(Dataset entries)

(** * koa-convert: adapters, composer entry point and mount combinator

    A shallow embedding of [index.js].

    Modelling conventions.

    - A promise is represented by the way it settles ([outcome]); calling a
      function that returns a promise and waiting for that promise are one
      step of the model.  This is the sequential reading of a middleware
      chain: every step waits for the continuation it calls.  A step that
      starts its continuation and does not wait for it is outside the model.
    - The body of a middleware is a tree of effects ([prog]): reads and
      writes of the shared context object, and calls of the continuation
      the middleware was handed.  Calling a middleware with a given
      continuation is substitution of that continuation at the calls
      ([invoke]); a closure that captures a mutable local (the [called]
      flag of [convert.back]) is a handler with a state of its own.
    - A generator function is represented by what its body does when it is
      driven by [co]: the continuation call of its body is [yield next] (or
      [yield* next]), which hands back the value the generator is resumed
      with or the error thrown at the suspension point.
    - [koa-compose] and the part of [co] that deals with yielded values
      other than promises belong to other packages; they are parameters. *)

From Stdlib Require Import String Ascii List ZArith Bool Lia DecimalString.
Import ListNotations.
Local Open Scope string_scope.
==
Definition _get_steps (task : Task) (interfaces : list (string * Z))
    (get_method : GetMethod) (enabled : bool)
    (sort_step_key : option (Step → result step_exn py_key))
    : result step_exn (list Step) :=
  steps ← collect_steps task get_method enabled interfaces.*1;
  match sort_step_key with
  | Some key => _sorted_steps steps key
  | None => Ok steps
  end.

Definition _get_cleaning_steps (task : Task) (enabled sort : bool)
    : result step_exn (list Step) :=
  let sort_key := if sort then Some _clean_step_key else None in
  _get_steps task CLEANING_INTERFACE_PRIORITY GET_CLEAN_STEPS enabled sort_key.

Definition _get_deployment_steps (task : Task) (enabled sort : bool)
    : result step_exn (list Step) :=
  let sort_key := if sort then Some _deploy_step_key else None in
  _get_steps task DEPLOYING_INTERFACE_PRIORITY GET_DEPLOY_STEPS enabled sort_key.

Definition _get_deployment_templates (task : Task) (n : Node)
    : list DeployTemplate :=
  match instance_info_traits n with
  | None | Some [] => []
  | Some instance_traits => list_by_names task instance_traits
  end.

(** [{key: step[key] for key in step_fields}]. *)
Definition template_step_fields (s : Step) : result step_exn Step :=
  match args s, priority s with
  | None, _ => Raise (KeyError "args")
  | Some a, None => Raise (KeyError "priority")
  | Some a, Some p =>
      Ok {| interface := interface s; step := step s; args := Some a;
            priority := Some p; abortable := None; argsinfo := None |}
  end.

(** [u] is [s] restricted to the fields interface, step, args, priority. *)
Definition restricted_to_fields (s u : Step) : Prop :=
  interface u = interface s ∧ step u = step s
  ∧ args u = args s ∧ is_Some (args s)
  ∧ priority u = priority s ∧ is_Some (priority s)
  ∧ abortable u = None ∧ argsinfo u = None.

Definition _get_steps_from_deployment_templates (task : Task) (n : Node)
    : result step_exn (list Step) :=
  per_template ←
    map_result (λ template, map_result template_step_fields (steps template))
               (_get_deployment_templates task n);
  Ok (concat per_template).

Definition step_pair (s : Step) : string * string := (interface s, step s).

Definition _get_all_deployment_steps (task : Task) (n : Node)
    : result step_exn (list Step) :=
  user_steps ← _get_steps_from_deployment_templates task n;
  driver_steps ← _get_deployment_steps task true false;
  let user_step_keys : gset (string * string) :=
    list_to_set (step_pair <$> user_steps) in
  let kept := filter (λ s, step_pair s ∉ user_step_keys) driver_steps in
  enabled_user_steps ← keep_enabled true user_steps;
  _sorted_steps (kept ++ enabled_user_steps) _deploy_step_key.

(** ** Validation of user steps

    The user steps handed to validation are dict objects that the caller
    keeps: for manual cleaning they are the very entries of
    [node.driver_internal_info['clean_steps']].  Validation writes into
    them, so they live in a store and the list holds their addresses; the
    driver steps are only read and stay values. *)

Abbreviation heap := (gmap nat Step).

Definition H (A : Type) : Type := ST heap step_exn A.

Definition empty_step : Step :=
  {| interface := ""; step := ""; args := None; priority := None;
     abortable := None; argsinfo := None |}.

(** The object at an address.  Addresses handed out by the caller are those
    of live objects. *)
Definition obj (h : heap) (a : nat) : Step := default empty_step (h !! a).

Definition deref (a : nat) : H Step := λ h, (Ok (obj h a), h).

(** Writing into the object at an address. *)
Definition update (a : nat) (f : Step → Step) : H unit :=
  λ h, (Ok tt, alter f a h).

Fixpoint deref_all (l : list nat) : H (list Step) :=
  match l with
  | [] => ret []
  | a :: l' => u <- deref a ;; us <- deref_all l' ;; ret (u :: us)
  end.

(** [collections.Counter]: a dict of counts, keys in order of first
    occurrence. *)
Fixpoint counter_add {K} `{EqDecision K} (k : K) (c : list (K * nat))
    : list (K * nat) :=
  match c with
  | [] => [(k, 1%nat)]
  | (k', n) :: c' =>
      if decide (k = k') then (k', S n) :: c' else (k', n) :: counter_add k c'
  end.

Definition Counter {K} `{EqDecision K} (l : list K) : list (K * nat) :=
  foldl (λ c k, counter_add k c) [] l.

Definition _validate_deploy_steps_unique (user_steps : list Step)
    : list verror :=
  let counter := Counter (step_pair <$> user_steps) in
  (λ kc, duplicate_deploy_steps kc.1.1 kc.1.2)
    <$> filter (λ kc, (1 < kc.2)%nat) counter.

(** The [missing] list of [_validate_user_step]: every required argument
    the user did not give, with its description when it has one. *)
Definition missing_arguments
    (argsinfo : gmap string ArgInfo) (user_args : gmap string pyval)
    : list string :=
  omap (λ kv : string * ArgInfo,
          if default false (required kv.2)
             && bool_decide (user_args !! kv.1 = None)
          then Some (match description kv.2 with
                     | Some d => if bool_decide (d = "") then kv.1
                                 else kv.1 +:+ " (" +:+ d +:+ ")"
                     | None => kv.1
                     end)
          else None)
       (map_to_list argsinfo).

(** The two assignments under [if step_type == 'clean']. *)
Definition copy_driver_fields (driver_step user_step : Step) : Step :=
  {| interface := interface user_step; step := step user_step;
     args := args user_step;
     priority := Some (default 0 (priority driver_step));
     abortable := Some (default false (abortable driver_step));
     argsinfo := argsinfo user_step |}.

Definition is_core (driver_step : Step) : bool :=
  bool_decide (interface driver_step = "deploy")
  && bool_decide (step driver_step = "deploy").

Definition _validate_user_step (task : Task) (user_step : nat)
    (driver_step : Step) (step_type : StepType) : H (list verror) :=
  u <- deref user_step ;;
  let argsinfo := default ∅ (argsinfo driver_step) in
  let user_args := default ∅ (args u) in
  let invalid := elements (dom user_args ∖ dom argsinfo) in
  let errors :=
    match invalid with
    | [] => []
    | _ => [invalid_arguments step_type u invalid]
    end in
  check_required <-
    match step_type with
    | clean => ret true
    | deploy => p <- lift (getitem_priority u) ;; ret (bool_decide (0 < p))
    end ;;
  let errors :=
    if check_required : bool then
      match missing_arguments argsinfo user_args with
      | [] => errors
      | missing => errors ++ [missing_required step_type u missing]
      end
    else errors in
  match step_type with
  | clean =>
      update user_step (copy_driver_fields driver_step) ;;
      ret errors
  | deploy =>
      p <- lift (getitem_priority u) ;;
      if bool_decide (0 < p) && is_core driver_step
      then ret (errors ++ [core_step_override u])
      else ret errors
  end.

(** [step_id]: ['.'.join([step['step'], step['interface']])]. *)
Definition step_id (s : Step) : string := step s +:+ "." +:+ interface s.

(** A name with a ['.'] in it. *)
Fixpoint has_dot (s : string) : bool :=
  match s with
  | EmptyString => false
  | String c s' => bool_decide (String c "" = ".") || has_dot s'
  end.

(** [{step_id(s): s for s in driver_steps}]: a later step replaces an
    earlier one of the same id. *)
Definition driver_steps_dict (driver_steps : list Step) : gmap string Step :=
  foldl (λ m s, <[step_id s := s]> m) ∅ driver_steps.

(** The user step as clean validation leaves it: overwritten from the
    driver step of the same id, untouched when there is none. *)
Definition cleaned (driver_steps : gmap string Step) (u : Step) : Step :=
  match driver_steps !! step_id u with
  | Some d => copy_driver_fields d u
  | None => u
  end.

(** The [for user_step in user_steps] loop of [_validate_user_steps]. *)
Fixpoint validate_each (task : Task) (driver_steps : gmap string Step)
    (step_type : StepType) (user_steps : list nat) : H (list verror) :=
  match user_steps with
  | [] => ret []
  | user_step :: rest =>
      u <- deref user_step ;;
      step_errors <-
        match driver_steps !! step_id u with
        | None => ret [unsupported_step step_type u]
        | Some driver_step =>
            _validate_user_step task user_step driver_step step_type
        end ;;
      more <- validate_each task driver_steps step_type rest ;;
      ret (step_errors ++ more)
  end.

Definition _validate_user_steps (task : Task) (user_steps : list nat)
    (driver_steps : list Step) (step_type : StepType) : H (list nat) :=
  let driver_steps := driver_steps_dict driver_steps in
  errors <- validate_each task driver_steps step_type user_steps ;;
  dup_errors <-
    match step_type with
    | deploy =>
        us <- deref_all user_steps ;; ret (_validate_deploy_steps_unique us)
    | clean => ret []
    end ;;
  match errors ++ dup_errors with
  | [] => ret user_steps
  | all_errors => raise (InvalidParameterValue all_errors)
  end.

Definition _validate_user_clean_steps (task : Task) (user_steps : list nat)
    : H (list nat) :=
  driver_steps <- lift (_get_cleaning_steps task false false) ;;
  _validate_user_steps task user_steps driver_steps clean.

*The problem:* Would you copy out exactly the lines above that start at the one containing "Definition _validate_user_step (task" and end at the one containing "match invalid with", inclusive?

*Written answer:*
Definition _validate_user_step (task : Task) (user_step : nat)
    (driver_step : Step) (step_type : StepType) : H (list verror) :=
  u <- deref user_step ;;
  let argsinfo := default ∅ (argsinfo driver_step) in
  let user_args := default ∅ (args u) in
  let invalid := elements (dom user_args ∖ dom argsinfo) in
  let errors :=
    match invalid with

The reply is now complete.